Common Name: Zebra Mussels
Scientific Name: Dreissena polymorpha
Where on Earth is it a problem: Great Lakes
Where did it come from?: Caspian Sea and Europe

Most Endangered

  Despite its large size, the mountain gorilla was not discovered until 1902, partially because of the dense forests it lives in. Currently, they can only be found in four nation parks; the Bwindi Impenetrable National Park in Uganda, the Mgahinga National Park, also in Uganda, the Volcanoes National Park in Rwanda, and the Virunga National Park in the Democratic Republic of the Congo. The latter three parks are all part of one mountain range, the Virungas. Within these areas, there are only about 786 mountain gorillas (1).

  Mountain gorilla's reproductive habits cause it to be difficult to replenish their species. Females are only about to concieve for 3 days within each month and are likely to only birth 2 to 6 baby gorillas in their lifetimes. Like humans, these gorilla babies are born weak and depend on their mothers for about the first three years of their lives. Another threat to the continuance of the gorilla species is humans. Because of the dramatic increases in population in the regions it inhabits, people cut down the forests, their homes, to find places to live(1). In addition to this, they are also poached by humans (2). They can also be hunted by leopards (1).

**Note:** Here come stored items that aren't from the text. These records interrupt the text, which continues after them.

Lemma delta_roundtrip_witness :
  merges_safe X86_avx2 sample_source (sample_options 6) (concat sample_pieces) = true /\
  exists delta n d', encode_pieces X86_avx2 sample_source (sample_options 6) sample_pieces = Ok (delta, n) /\
    decode_all sample_source delta = Ok (concat sample_pieces) /\
    DeltaDecoder.decode_to (DeltaDecoder.new delta) sample_source []
    = Ok (lenZ (concat sample_pieces), d', sample_source, concat sample_pieces).
Proof.
  assert (merges_safe X86_avx2 sample_source (sample_options 6) (concat sample_pieces) = true) as Hs
    by (vm_compute; reflexivity).
  split; [exact Hs|].
  apply (delta_roundtrip (H0:=adler32_fallback_laws) (H2:=zeros_codec_laws) X86_avx2 sample_source
    (sample_options 6) sample_pieces); [by apply in_range_list|reflexivity|apply sample_pieces_wf|
    reflexivity|by apply sample_options_ok|exact Hs].
Defined.

Lemma store_roundtrip_witness :
  exists delta n, encode_pieces Aarch64 sample_source (sample_options 0) sample_pieces = Ok (delta, n) /\
    decode_all sample_source delta = Ok (concat sample_pieces).
Proof.
  apply (store_roundtrip (H0:=adler32_fallback_laws) (H2:=zeros_codec_laws) Aarch64 sample_source
    (sample_options 0) sample_pieces); [by apply in_range_list|reflexivity|apply sample_pieces_wf|
    reflexivity|by apply sample_options_ok|reflexivity].
Defined.

Lemma encode_all_roundtrip_witness :
  exists delta, encode_all X86_avx2 [] sample_source (concat sample_pieces) default_options = Ok delta /\
    decode_all sample_source delta = Ok (concat sample_pieces).
Proof.
  apply (encode_all_roundtrip (H0:=adler32_fallback_laws) (H2:=zeros_codec_laws) X86_avx2 sample_source
    (concat sample_pieces) default_options);
    [by apply in_range_list|reflexivity|by apply in_range_list|reflexivity| |vm_compute; reflexivity].
  constructor; simpl; [lia|vm_compute; by split|done|by intros be].
Defined.

Lemma empty_target_window_count_witness :
  exists delta d', encode_pieces X86_avx2 sample_source (sample_options 6) [] = Ok (delta, 0) /\
    DeltaDecoder.decode_to (DeltaDecoder.new delta) sample_source [] = Ok (0, d', sample_source, []) /\
    1 <= DeltaDecoder.windows_decoded d'.
Proof.
  apply (empty_target_window_count (H0:=adler32_fallback_laws) (H2:=zeros_codec_laws) X86_avx2
    sample_source (sample_options 6)); [by apply in_range_list|reflexivity|by apply sample_options_ok].
Defined.

Lemma adjacent_runs_corrupted_witness :
  (exists delta, encode_all X86_sse2 [] [] two_runs
      (compress_options 6 (Z.shiftl 1 23) false NoSecondary) = Ok delta /\
    decode_all [] delta = Ok (replicate 16 97)) /\
  (exists delta e f, encode_all X86_sse2 [] [] two_runs
      (compress_options 6 (Z.shiftl 1 23) true NoSecondary) = Ok delta /\
    decode_all [] delta = Err (ChecksumMismatch e f)).
Proof. apply (adjacent_runs_corrupted 6). lia. Defined.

Common Name: Mountain Gorilla
Scientific Name: Gorilla beringei beringei

Where does it live?: Uganda, Rwanda, Democratic Republic of the Congo

Favorite Keystone

  Sea otters are members of the weasel family. They float on their backs in groups in kelp forests, spending most of their time cleaning their precious, insulating fur (3). The fact that sea otters are keystone species was found out primarily because of this fur (4). In the 1700s and 1800s, Europeans hunted the otters for their fur (4), bringing their population down to only 1,000 (3). One of the main meals of a sea otter is sea urchins. The sea otter keeps the population of the urchins under control. When their population decreased, the sea urchin population boomed. The sea urchins feed on the kelp beds in which the sea otter and many other fish call their habitat, causing those forests to be ruined. The fish population then also started receding (4).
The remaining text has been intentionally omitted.